Dashing Through Time

We saw a rise in food delivery apps from 2019 to 2021, with the market for food delivery nearly doubling during the onset of the COVID-19 pandemic. But the demand didn’t stop even after quarantine was lifted and now it’s a matter of ultra convenience, even with the rising delivery fees that nearly doubles the price of the meal. In 2024, nearly three out of four restaurant orders were not eaten in a restaurant (National Restaurant Association).

Services like Instacart and DoorDash have increasingly dominated this market, with “doordashing” becoming synonymous with “ordering take-out.”

Collage with a picture of cardboard box, a delivery worker with a red DoorDash bag, and a person picking up a green Instacart box.

In a recent survey conducted by the National Restaurant Association, they found that about one-third of American adults ordered food for delivery at least once a week.
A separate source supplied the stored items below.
(** PushBack adds the part at the end of the Path it is called on. *)
Lemma PushBack_load st p l (part : A) :
  wf st -> load st p = Some (mkPath l) ->
  exists st', PushBack growslice st p part = Some (tt, st') /\
              load st' p = Some (mkPath (l ++ [part])).
Proof.
  intros Hwf (sl & Hsl & Hel)%load_elems.
  pose proof (Hwf p sl Hsl) as Hok.
  pose proof (elems_length st sl Hok) as Hlen.
  destruct Hok as [Hle Harr].
  unfold PushBack, append. rewrite Hsl; simpl.
  destruct (Nat.ltb_spec (slen sl) (scap sl)) as [Hroom|Hfull].
  - destruct Harr as (a & Ha & Hfit); [lia|]. rewrite Ha; simpl.
    destruct (Nat.ltb_spec (off sl + slen sl) (length a)) as [Hin|?]; [|lia].
    eexists. split; [done|].
    unfold load. erewrite deref_set_parts by done. simpl. f_equal. f_equal.
    unfold elems, backing in *; simpl. rewrite Ha in Hel; simpl in Hel.
    rewrite list_lookup_insert_eq by (by eapply lookup_lt_Some). simpl.
    rewrite drop_insert_ge by lia.
    replace (off sl + slen sl - off sl)%nat with (slen sl) by lia.
    erewrite take_S_r.
    + by rewrite take_insert_ge, Hel by lia.
    + apply list_lookup_insert_eq. rewrite length_drop. lia.
  - eexists. split; [done|].
    unfold load. erewrite deref_set_parts by done. simpl. f_equal. f_equal.
    unfold elems at 1, backing; simpl.
    rewrite list_lookup_middle by done. simpl.
    rewrite Hel in *. rewrite <- Hlen.
    change (part :: ?r) with ([part] ++ r).
    rewrite app_assoc. apply take_app_length'.
    rewrite length_app; simpl. lia.
Qed.

(** Copy gives a Path with the same parts and leaves the original alone. *)
Lemma Copy_load st p l :
  load st p = Some (mkPath l) ->
  exists q st', Copy st p = Some (q, st') /\ q <> p /\
                load st' q = Some (mkPath l) /\
                load st' p = Some (mkPath l).
Proof.
  intros Hload. pose proof Hload as (sl & Hsl & Hel)%load_elems.
  unfold Copy. rewrite Hsl; simpl.
  assert (Hp : (p < length (objects st))%nat) by by eapply lookup_lt_Some.
  eexists _, _. split; [done|]. split; [lia|]. split.
  - unfold load, deref; simpl. rewrite list_lookup_middle by done. simpl.
    by rewrite <- Hel.
  - unfold load, deref; simpl. rewrite lookup_app_l by done.
    unfold deref in Hsl. rewrite Hsl; simpl. by rewrite <- Hel.
Qed.

(** CopyAt at a valid index gives a Path with the parts up to that index,
    so of size index+1, and leaves the original alone. *)
Lemma CopyAt_load st p l (index : Z) :
  wf st -> load st p = Some (mkPath l) ->
  0 <= index < Z.of_nat (length l) ->
  exists q st', CopyAt st p index = Some (Some q, st') /\ q <> p /\
                load st' q = Some (mkPath (take (Z.to_nat (index + 1)) l)) /\
                Size (mkPath (take (Z.to_nat (index + 1)) l)) = index + 1 /\
                load st' p = Some (mkPath l).
Proof.
  intros Hwf Hload Hidx. pose proof Hload as (sl & Hsl & Hel)%load_elems.
  pose proof (elems_length st sl (Hwf p sl Hsl)) as Hlen. rewrite Hel in Hlen.
  unfold CopyAt. rewrite Hsl; simpl.
  destruct (Z.ltb_spec index 0) as [?|_]; [lia|]. simpl.
  destruct (Nat.eqb_spec (slen sl) 0) as [?|_]; [lia|]. simpl.
  destruct (Z.ltb_spec (Z.of_nat (slen sl) - 1) index) as [?|_]; [lia|].
  assert (Hp : (p < length (objects st))%nat) by by eapply lookup_lt_Some.
  eexists _, _. split; [done|]. split; [lia|]. split; [|split].
  - unfold load, deref; simpl. rewrite list_lookup_middle by done. simpl.
    f_equal. f_equal. rewrite <- Hel. unfold elems, backing; simpl.
    rewrite take_take. f_equal. lia.
  - unfold Size; simpl. rewrite length_take. lia.
  - unfold load, deref; simpl. rewrite lookup_app_l by done.
    unfold deref in Hsl. rewrite Hsl; simpl. by rewrite <- Hel.
Qed.

(** The slip: the Path that CopyAt returns is a window on the array of the
    original, shorter than it but with the same capacity, so PushBack on the
    copy writes into the next slot of that array, which is the next part of
    the original. *)
Lemma CopyAt_PushBack_overwrites st p l (i : nat) (part : A) :
  wf st -> load st p = Some (mkPath l) ->
  (S i < length l)%nat ->
  exists q st1 st2,
    CopyAt st p (Z.of_nat i) = Some (Some q, st1) /\
    PushBack growslice st1 q part = Some (tt, st2) /\
    load st2 p = Some (mkPath (<[S i := part]> l)).
Proof.
  intros Hwf Hload Hi. pose proof Hload as (sl & Hsl & Hel)%load_elems.
  pose proof (Hwf p sl Hsl) as Hok.
  pose proof (elems_length st sl Hok) as Hlen. rewrite Hel in Hlen.
  destruct Hok as [Hle Harr]. destruct Harr as (a & Ha & Hfit); [lia|].
  assert (Hp : (p < length (objects st))%nat) by by eapply lookup_lt_Some.
  unfold CopyAt. rewrite Hsl; simpl.
  destruct (Z.ltb_spec (Z.of_nat i) 0) as [?|_]; [lia|]. simpl.
  destruct (Nat.eqb_spec (slen sl) 0) as [?|_]; [lia|]. simpl.
  destruct (Z.ltb_spec (Z.of_nat (slen sl) - 1) (Z.of_nat i)) as [?|_]; [lia|].
  eexists _, _, _. split; [done|].
  unfold PushBack, append, deref; simpl.
  rewrite list_lookup_middle by done. simpl.
  replace (Z.to_nat (Z.of_nat i + 1)) with (S i) by lia.
  destruct (Nat.ltb_spec (S i) (scap sl)) as [_|?]; [|lia].
  rewrite Ha; simpl.
  destruct (Nat.ltb_spec (off sl + S i) (length a)) as [_|?]; [|lia].
  split; [done|].
  unfold load, deref, set_parts; simpl.
  rewrite list_lookup_insert_ne by lia.
  rewrite lookup_app_l by done. unfold deref in Hsl. rewrite Hsl; simpl.
  f_equal. f_equal. unfold elems, backing in *; simpl.
  rewrite Ha in Hel; simpl in Hel.
  rewrite list_lookup_insert_eq by (by eapply lookup_lt_Some). simpl.
  rewrite drop_insert_ge by lia.
  replace (off sl + S i - off sl)%nat with (S i) by lia.
  rewrite take_insert_lt by lia. by rewrite Hel.
Qed.

End StoreFacts.

(** C9. On a Path without parts Pop and PopFront return the zero value and
    leave the store, hence the Path and its size 0, as they were; on a Path
    with parts Pop returns the last one and PopFront the first one, and the
    Path keeps the others. *)
Theorem C9_Pop_and_PopFront
    {A : Type} `{Part A} (st : store A) (p : nat) :
  wf st ->
  (load st p = Some (mkPath []) ->
   Pop st p = Some (part_zero, st) /\
   PopFront st p = Some (part_zero, st) /\
   Size <$> load st p = Some 0) /\
  (forall l x, load st p = Some (mkPath (l ++ [x])) ->
     exists st', Pop st p = Some (x, st') /\ load st' p = Some (mkPath l)) /\
  (forall l x, load st p = Some (mkPath (x :: l)) ->
     exists st', PopFront st p = Some (x, st') /\ load st' p = Some (mkPath l)).
Proof.
  intros Hwf. split; [|split].
  - intros Hempty. split; [by apply Pop_empty|].
    split; [by apply PopFront_empty|]. by rewrite Hempty.
  - intros l x. by apply Pop_last.
  - intros l x. by apply PopFront_first.
Qed.

Lemma C9_Pop_and_PopFront_witness :
  (exists st', Pop (new_path empty_store ["X"; "Y"] 0).2 0 = Some ("Y", st') /\
               load st' 0 = Some (mkPath ["X"])) /\
  (exists st', PopFront (new_path empty_store ["X"; "Y"] 0).2 0 = Some ("X", st') /\
               load st' 0 = Some (mkPath ["Y"])) /\
  Pop (new_path (@empty_store string) [] 0).2 0
  = Some ("", (new_path (@empty_store string) [] 0).2).
Proof.
  pose proof (wf_new_path (@empty_store string) ["X"; "Y"] 0 wf_empty_store) as Hwf.
  pose proof (wf_new_path (@empty_store string) [] 0 wf_empty_store) as Hwf0.
  destruct (C9_Pop_and_PopFront _ 0%nat Hwf) as (_ & Hpop & Hfront).
  destruct (C9_Pop_and_PopFront _ 0%nat Hwf0) as (Hempty & _ & _).
  split; [|split].
  - apply (Hpop ["X"] "Y"). reflexivity.
  - apply (Hfront ["Y"] "X"). reflexivity.
  - apply Hempty. reflexivity.
Defined.

(** C7 (seen from the code).  Copy and CopyAt put the slice of the original
    in the new Path, so the two Paths share one backing array.

    First run: [p := &Path{}; p.PushBack("X"); p.PushBack("Y");
    q := p.CopyAt(0); q.PushBack("Z")].  The copy holds "X" alone, and
    PushBack on it turns the original from X.Y into X.Z.

    Second run, on a Path [p] holding "X" in an array of two slots (as left by
    two PushBack and a Pop): [q := p.Copy(); q.PushBack("Z");
    p.PushBack("W")].  The copy holds X.Z before the last call and X.W after
    it. *)
Theorem C7_copies_share_the_backing_array (growslice : nat -> nat -> nat) :
  (exists st1 st2 q st3 st4,
      PushBack growslice (new_path empty_store [] 0).2 0 "X" = Some (tt, st1) /\
      PushBack growslice st1 0 "Y" = Some (tt, st2) /\
      load st2 0 = Some (mkPath ["X"; "Y"]) /\
      CopyAt st2 0 0 = Some (Some q, st3) /\
      load st3 q = Some (mkPath ["X"]) /\
      load st3 0 = Some (mkPath ["X"; "Y"]) /\
      PushBack growslice st3 q "Z" = Some (tt, st4) /\
      load st4 0 = Some (mkPath ["X"; "Z"])) /\
  (exists q st1 st2 st3,
      load (new_path empty_store ["X"] 1).2 0 = Some (mkPath ["X"]) /\
      Copy (new_path empty_store ["X"] 1).2 0 = Some (q, st1) /\
      PushBack growslice st1 q "Z" = Some (tt, st2) /\
      load st2 q = Some (mkPath ["X"; "Z"]) /\
      PushBack growslice st2 0 "W" = Some (tt, st3) /\
      load st3 q = Some (mkPath ["X"; "W"])).
Proof.
  split.
  - pose proof (wf_new_path (@empty_store string) [] 0 wf_empty_store) as Hwf0.
    destruct (PushBack_load growslice _ 0%nat [] "X" Hwf0 eq_refl)
      as (st1 & Hpush1 & Hload1).
    pose proof (wf_PushBack _ _ _ _ _ Hwf0 Hpush1) as Hwf1.
    destruct (PushBack_load growslice _ 0%nat _ "Y" Hwf1 Hload1)
      as (st2 & Hpush2 & Hload2).
    pose proof (wf_PushBack _ _ _ _ _ Hwf1 Hpush2) as Hwf2.
    simpl in Hload2.
    destruct (CopyAt_load st2 0%nat _ 0 Hwf2 Hload2)
      as (q & st3 & Hcopy & _ & Hq & _ & Hp); [simpl; lia|].
    destruct (CopyAt_PushBack_overwrites growslice st2 0%nat _ 0%nat "Z" Hwf2 Hload2)
      as (q' & st3' & st4 & Hcopy' & Hpush3 & Hover); [simpl; lia|].
    change (Z.of_nat 0) with 0 in Hcopy'.
    rewrite Hcopy in Hcopy'. injection Hcopy' as <- <-.
    exists st1, st2, q, st3, st4. by repeat split.
  - eexists _, _, _, _. repeat split; vm_compute; reflexivity.
Qed.

(** ** Further facts about strings *)

Lemma str_app_cons (c : ascii) (s t : string) :
  (String.String c s ++ t = String.String c (s ++ t))%string.
Proof. reflexivity. Qed.

Lemma str_app_assoc (s t u : string) : ((s ++ t) ++ u = s ++ (t ++ u))%string.
Proof.
  induction s as [|c s IH]; [done|]. by rewrite !str_app_cons, IH.
Qed.

Lemma str_app_nil_r (s : string) : (s ++ "" = s)%string.
Proof.
  induction s as [|c s IH]; [done|]. by rewrite str_app_cons, IH.
Qed.

Lemma len_cons (c : ascii) (s : string) : len (String.String c s) = 1 + len s.
Proof. unfold len. simpl. lia. Qed.

Lemma len_nonneg (s : string) : 0 <= len s.
Proof. unfold len. lia. Qed.

Lemma len_app (s t : string) : len (s ++ t) = len s + len t.
Proof.
  induction s as [|c s IH].
  - change (len t = 0 + len t). lia.
  - rewrite str_app_cons, !len_cons, IH. lia.
Qed.

Lemma len_drop_bytes (n : nat) (s : string) :
  (n <= String.length s)%nat -> len (drop_bytes n s) = len s - Z.of_nat n.
Proof.
  revert s. induction n as [|n IH]; intros s Hn; [simpl; lia|].
  destruct s as [|c s]; simpl in Hn; [lia|].
  rewrite len_cons. change (drop_bytes (S n) (String.String c s)) with (drop_bytes n s).
  rewrite IH by lia. lia.
Qed.

Lemma byte_at_in_range (s : string) (i : Z) :
  0 <= i < len s -> exists c, byte_at s i = Some c.
Proof.
  intros [Hlo Hhi]. unfold byte_at.
  destruct (Z.ltb_spec i 0) as [?|_]; [lia|].
  assert (Hn : (Z.to_nat i < String.length s)%nat) by (unfold len in Hhi; lia).
  revert Hn. generalize (Z.to_nat i). clear. intros n. revert s.
  induction n as [|n IH]; intros [|c s] Hn; simpl in *; try lia; eauto.
  apply IH. lia.
Qed.

Lemma byte_at_Some_range (s : string) (i : Z) (c : ascii) :
  byte_at s i = Some c -> 0 <= i < len s.
Proof.
  unfold byte_at. destruct (Z.ltb_spec i 0) as [?|Hlo]; [done|].
  intros Hget. split; [done|].
  assert (Hn : (Z.to_nat i < String.length s)%nat); [|unfold len; lia].
  revert Hget. generalize (Z.to_nat i). clear. intros n. revert s.
  induction n as [|n IH]; intros [|d s] Hget; simpl in *; try done; try lia.
  apply IH in Hget. lia.
Qed.
Lemma activate_result (s : CacheStorage) :
  result (activate h s) =
  if existsb (deletion_fails h) (cacheNames_of s)
  then Rejected "caches.delete failed" else Fulfilled tt.
Proof.
  pose proof (prune_all_result (cacheNames_of s) s) as Hres.
  unfold activate, then_, console_log, clients_claim, emit, caches_keys.
  cbn [stores effects result app].
  destruct (existsb (deletion_fails h) (cacheNames_of s)).
  - rewrite Hres. reflexivity.
  - destruct Hres as [l ->]. reflexivity.
Qed.

Lemma activate_deletions (s : CacheStorage) :
  deletions (effects (activate h s)) = List.filter is_stale (cacheNames_of s).
Proof.
  rewrite activate_effects.
  change (ConsoleLog ?a :: ?l) with ([ConsoleLog a] ++ l).
  rewrite !deletions_app, prune_all_deletions.
  destruct (existsb (deletion_fails h) (cacheNames_of s)); cbn; now rewrite app_nil_r.
Qed.

Lemma some_deletion_fails_existsb (s : CacheStorage) :
  some_deletion_fails h s <-> existsb (deletion_fails h) (cacheNames_of s) = true.
Proof.
  unfold some_deletion_fails, deletion_fails. rewrite existsb_exists.
  split; intros [name [Hin H]]; exists name; (split; [exact Hin|]).
  - destruct H as [-> ->]. reflexivity.
  - now apply andb_prop in H.
Qed.

Lemma is_stale_spec (name : string) :
  is_stale name = true <-> name <> CACHE_NAME /\ name <> STATIC_CACHE_NAME.
Proof.
  unfold is_stale. rewrite andb_true_iff, !negb_true_iff, !String.eqb_neq. tauto.
Qed.

End Activate.

(** C3, amended. During activation pruning a deletion is requested for every
    stale store whatever happens to the others, and every stale store whose
    own deletion does not fail is removed; but taking over the open
    instances (clients.claim) is signalled only when no deletion fails: when
    one fails, the promise of the activate handler rejects and clients.claim
    is not called. *)
Theorem activate_claims_only_when_no_deletion_fails (h : Host) (s : CacheStorage) :
  let o := activate h s in
  deletions (effects o) = List.filter is_stale (cacheNames_of s) /\
  stores o = List.filter (fun nc => survives h (fst nc)) s /\
  (In ClientsClaim (effects o) <-> ~ some_deletion_fails h s) /\
  ((exists reason, result o = Rejected reason) <-> some_deletion_fails h s).
Proof.
  intros o. subst o. split; [apply activate_deletions|].
  split; [apply activate_stores|].
  rewrite activate_effects, activate_result, some_deletion_fails_existsb.
  destruct (existsb (deletion_fails h) (cacheNames_of s)); split.
  - rewrite app_nil_r. split; [|intros H; now contradiction H].
    intros [H | H]; [discriminate H | now apply prune_all_no_claim in H].
  - split; [reflexivity | intros _; eauto].
  - split; [intros _; discriminate|]. intros _. right.
    apply in_app_iff. right. right. now left.
  - split; [intros [reason H]; discriminate H | discriminate].
Qed.
(** Scenario B: two products, one service of the tariff rate of the first. *)
Definition productsB : list Product :=
  [mkProduct "A" (num 10) (num 10) "T1"; mkProduct "B" (num 20) (num 5) "T2"].
Definition servicesB : list Service :=
  [mkService "X" "Tax" (num 30) "T1"].

(** Scenario C: scenario B with a service of a rule that no product has. *)
Definition orphanService : Service :=
  mkService "Y" "Storage" (num 40) "T9".

(** Two product lines with the same name, unit cost, quantity and tariff
    rate, and one service of that tariff rate. *)
Definition productsTwice : list Product :=
  [mkProduct "A" (num 10) (num 1) "T1"; mkProduct "A" (num 10) (num 1) "T1"].

(** A product file with a blank second line and a malformed third line, and
    a service file of the same shape. *)
Definition productsText : string :=
  "Widget,10,5,R1" +:+ String "010" (String "010" "Gadget,abc,1,R2").
Definition servicesText : string :=
  "P1,Freight,50,comun" +:+ String "010" (String "010" "P2,Tax,T1").

(** A general service written in upper case, and a product whose tariff rate
    is that very string. *)
Definition upperCaseService : Service :=
  mkService "P1" "Freight" (num 50) "COMUN".
Definition productsUpperCase : list Product :=
  [mkProduct "Widget" (num 10) (num 5) "COMUN"].
(** * Arachne: directed hypergraphs with multi-path ancestry

    A shallow embedding of [arachne/model.py]: the [Node] dataclass, the
    [DirectedHypergraph] base class and its [StringDirectedHypergraph]
    specialization, followed by the properties of the operations.

    Conventions of the embedding.
    - A Python [dict] is an insertion-ordered association list ([Dict]).
    - A method that mutates [self] is a state transformer over [Hypergraph];
      a raised exception keeps the mutations done before it, as in Python.
    - [str(uuid4())] is not computable: every operation that draws fresh
      identifiers receives them as an argument.
    - A recursive method receives the remaining interpreter recursion depth;
      exhausting it raises [RecursionError].
    - Every identifier owns its own [Node] object (no object is registered
      under two identifiers). *)

From Stdlib Require Import List String Ascii ZArith Arith Lia Bool Permutation Sorted.
Import ListNotations.
Local Open Scope string_scope.
Local Open Scope list_scope.

(** ** Python primitives *)

Inductive exn : Type :=
| KeyError
| IndexError
| TypeError
| RecursionError.

Inductive result (A : Type) : Type :=
| Ok (a : A)
| Raise (e : exn).

Arguments Ok {A} a.
Arguments Raise {A} e.

Definition node_id : Type := string.
Definition path : Type := list node_id.

Definition path_eqb (p q : path) : bool :=
  if list_eq_dec string_dec p q then true else false.

Definition mem (x : node_id) (l : path) : bool :=
  existsb (String.eqb x) l.

Definition mem_path (p : path) (l : list path) : bool :=
  existsb (path_eqb p) l.
Lemma rstrip_app_drop (p : Z -> bool) (a b : str) :
  forallb p b = true -> rstrip p (a ++ b) = rstrip p a.
Proof.
  intros H. induction a as [|c a IH]; cbn.
  - now apply rstrip_nil_iff.
  - now rewrite IH.
Qed.

Lemma rstrip_last (p : Z -> bool) (a : str) (c : Z) :
  p c = false -> rstrip p (a ++ [c]) = a ++ [c].
Proof.
  intros H. rewrite rstrip_app_keep; cbn; rewrite H; easy.
Qed.

Lemma rstrip_fix (p : Z -> bool) (s : str) :
  rstrip p s = s <-> s = [] \/ exists a c, s = a ++ [c] /\ p c = false.
Proof.
  split.
  - induction s as [|c s IH]; [now left|]. right. cbn in H.
    destruct (rstrip p s) eqn:E.
    + destruct (p c) eqn:Ec; [discriminate|]. injection H as <-.
      now exists [], c.
    + injection H as H. destruct (IH H) as [-> | [a [d [-> Hd]]]].
      * discriminate.
      * now exists (c :: a), d.
  - intros [-> | [a [c [-> Hc]]]]; [reflexivity | now apply rstrip_last].
Qed.

Lemma rstrip_idem (p : Z -> bool) (s : str) : rstrip p (rstrip p s) = rstrip p s.
Proof.
  induction s as [|c s IH]; [reflexivity|]. cbn.
  destruct (rstrip p s) as [|d r] eqn:E.
  - destruct (p c) eqn:Ec; cbn; [reflexivity | now rewrite Ec].
  - change (rstrip p (c :: d :: r)) with
      (match rstrip p (d :: r) with [] => if p c then [] else [c] | r' => c :: r' end).
    now rewrite IH.
Qed.

(** The text [rstrip] returns is a prefix, and what it drops satisfies [p]. *)
Lemma rstrip_prefix (p : Z -> bool) (s : str) :
  exists t, s = rstrip p s ++ t /\ forallb p t = true.
Proof.
  induction s as [|c s [t [Ht Hp]]]; [now exists []|]. cbn.
  destruct (rstrip p s) eqn:E.
  - destruct (p c) eqn:Ec.
    + exists (c :: s). split; [reflexivity|]. cbn. rewrite Ec.
      now apply rstrip_nil_iff.
    + exists s. split; [reflexivity|]. now apply rstrip_nil_iff.
  - exists t. split; [|easy]. cbn. f_equal. exact Ht.
Qed.

Lemma lstrip_id (p : Z -> bool) (c : Z) (s : str) :
  p c = false -> lstrip p (c :: s) = c :: s.
Proof. intros H. cbn. now rewrite H. Qed.

Lemma lstrip_suffix (p : Z -> bool) (s : str) :
  exists t, s = t ++ lstrip p s.
Proof.
  induction s as [|c s [t Ht]]; [now exists []|]. cbn.
  destruct (p c); [|now exists []].
  exists (c :: t). cbn. now rewrite <- Ht.
Qed.

Lemma delete_id (c : Z) (s : str) : has c s = false -> delete c s = s.
Proof.
  unfold delete. induction s as [|x s IH]; cbn; [reflexivity|].
  intros H. apply orb_false_iff in H. destruct H as [Hx Hs].
  rewrite Z.eqb_sym, Hx. cbn. now rewrite IH.
Qed.

Lemma has_delete (c d : Z) (s : str) :
  has c (delete d s) = has c s && negb (c =? d).
Proof.
  unfold delete, has. induction s as [|x s IH]; cbn; [reflexivity|].
  destruct (x =? d) eqn:E; cbn; rewrite IH.
  - apply Z.eqb_eq in E. subst.
    destruct (c =? d) eqn:E'; cbn; [now rewrite !andb_false_r|reflexivity].
  - destruct (c =? x) eqn:E'; cbn; [|reflexivity].
    apply Z.eqb_eq in E'. subst. now rewrite E.
Qed.
(** * Response cache and daily-totals analytics of focus-forge-backend

    A shallow embedding of [src/middleware/cache.ts], of the read routes in
    [src/routes/trackerRoutes.ts] and of the read controllers in
    [src/controllers/trackerController.ts].  The tracker service
    ([services/trackerService]) is not part of the sources; its period
    resolver and daily aggregator are modelled from the spec. *)

From Stdlib Require Import String Ascii List ZArith Bool Lia Permutation.
Import ListNotations.
Open Scope string_scope.
Open Scope Z_scope.
Set Warnings "-register-all".

(** ** JSON values and JavaScript truthiness *)

(** Response payloads are JSON documents.  The cache stores
    [JSON.stringify(data)] and a hit answers [JSON.parse] of it; for JSON
    documents the two are inverse, so a stored entry is represented by the
    JSON value its text encodes. *)
Inductive jval : Type :=
| JNull
| JBool (b : bool)
| JNum (n : Z)
| JStr (s : string)
| JArr (xs : list jval)
| JObj (fields : list (string * jval)).

(** A JavaScript string-valued expression that may be [undefined]. *)
Definition jsstr := option string.

Definition str_truthy (s : jsstr) : bool :=
  match s with
  | Some x => negb (String.eqb x "")
  | None => false
  end.

(** [a || b] on string-or-undefined operands. *)
Definition js_or (a b : jsstr) : jsstr := if str_truthy a then a else b.

(** Template-literal rendering [`${x}`] of a string-or-undefined. *)
Definition render (s : jsstr) : string :=
  match s with
  | Some x => x
  | None => "undefined"
  end.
The Landscape of Food Delivery

Specialized in food ordering and delivery, Doordash has risen to the top as the largest food delivery platform in the US. Meanwhile, Instacart has found its niche in becoming one of the leading grocery services in the US. The food delivery industry is booming, but the work conditions for delivery drivers have only gotten worse. During extreme weather conditions when people are most likely to stay home and order food, delivery orders surge amidst hellscapes of weather: sweltering heat, raging snowstorms, and thunderstorms threaten the safety of already exploited delivery drivers.

What exactly goes on behind the scenes when you order a private taxi for your burrito?

Cartoon depiction of restaurants (colored in brown) visibly sagging and emitting white fumes. Delivery drivers are zipping around against a blue cityscape background.

The Hidden Forces Behind DoorDash

Despite record breaking revenue that continue to climb, little of these profits were seen by delivery workers. Pay remains erratic and the tipping model remains obscure: even if customers select to tip through their order, workers often only see a small fraction of it or none at all.

The tips are often even deducted from their pay: Doordash claimed to pay their workers 100% of their tips, but in reality they were found to be subsidizing the dashers’ base salaries with them (offsetting the base pay rather than giving full tips).

Here’s an example of how this works: you’re making a delivery that guarantees you a minimum of $10 and if the customer leaves $0 tip, DoorDash would pay you the entire $10. Now, let’s say the customer tips you $3, then DoorDash would only pay you $7 so you still only receive $10 in total — the customer essentially saved $3 for DoorDash instead of giving you a bonus for your labor.

Because dashing is considered “gig work,” dashers are not actually considered workers but “independent contractors” who are not guaranteed a minimum wage, overtime pay, or insurance of any kind. But things are slowly changing. In NYC, new laws are set to enforce new tipping regulations and expand a minimum wage of $21.44/hr for app-based delivery workers.

Image depicts a line of delivery drivers sitting on a park ground and eating as they wait for their next orders.

DoorDash’s pay model almost forces the workers to entirely rely on tips to make a living: they make around $2/delivery from the company and are not compensated for gas or travel.

Despite this tipping model that allowed DoorDash to pocket the tip meant for workers, they continued to encourage customers to tip at checkout, claiming it 100% went to the workers. But not without consequences: in a recent investigation, DoorDash was charged $16.75m as settlement for workers that did not receive their tips due to their exploitative financial model.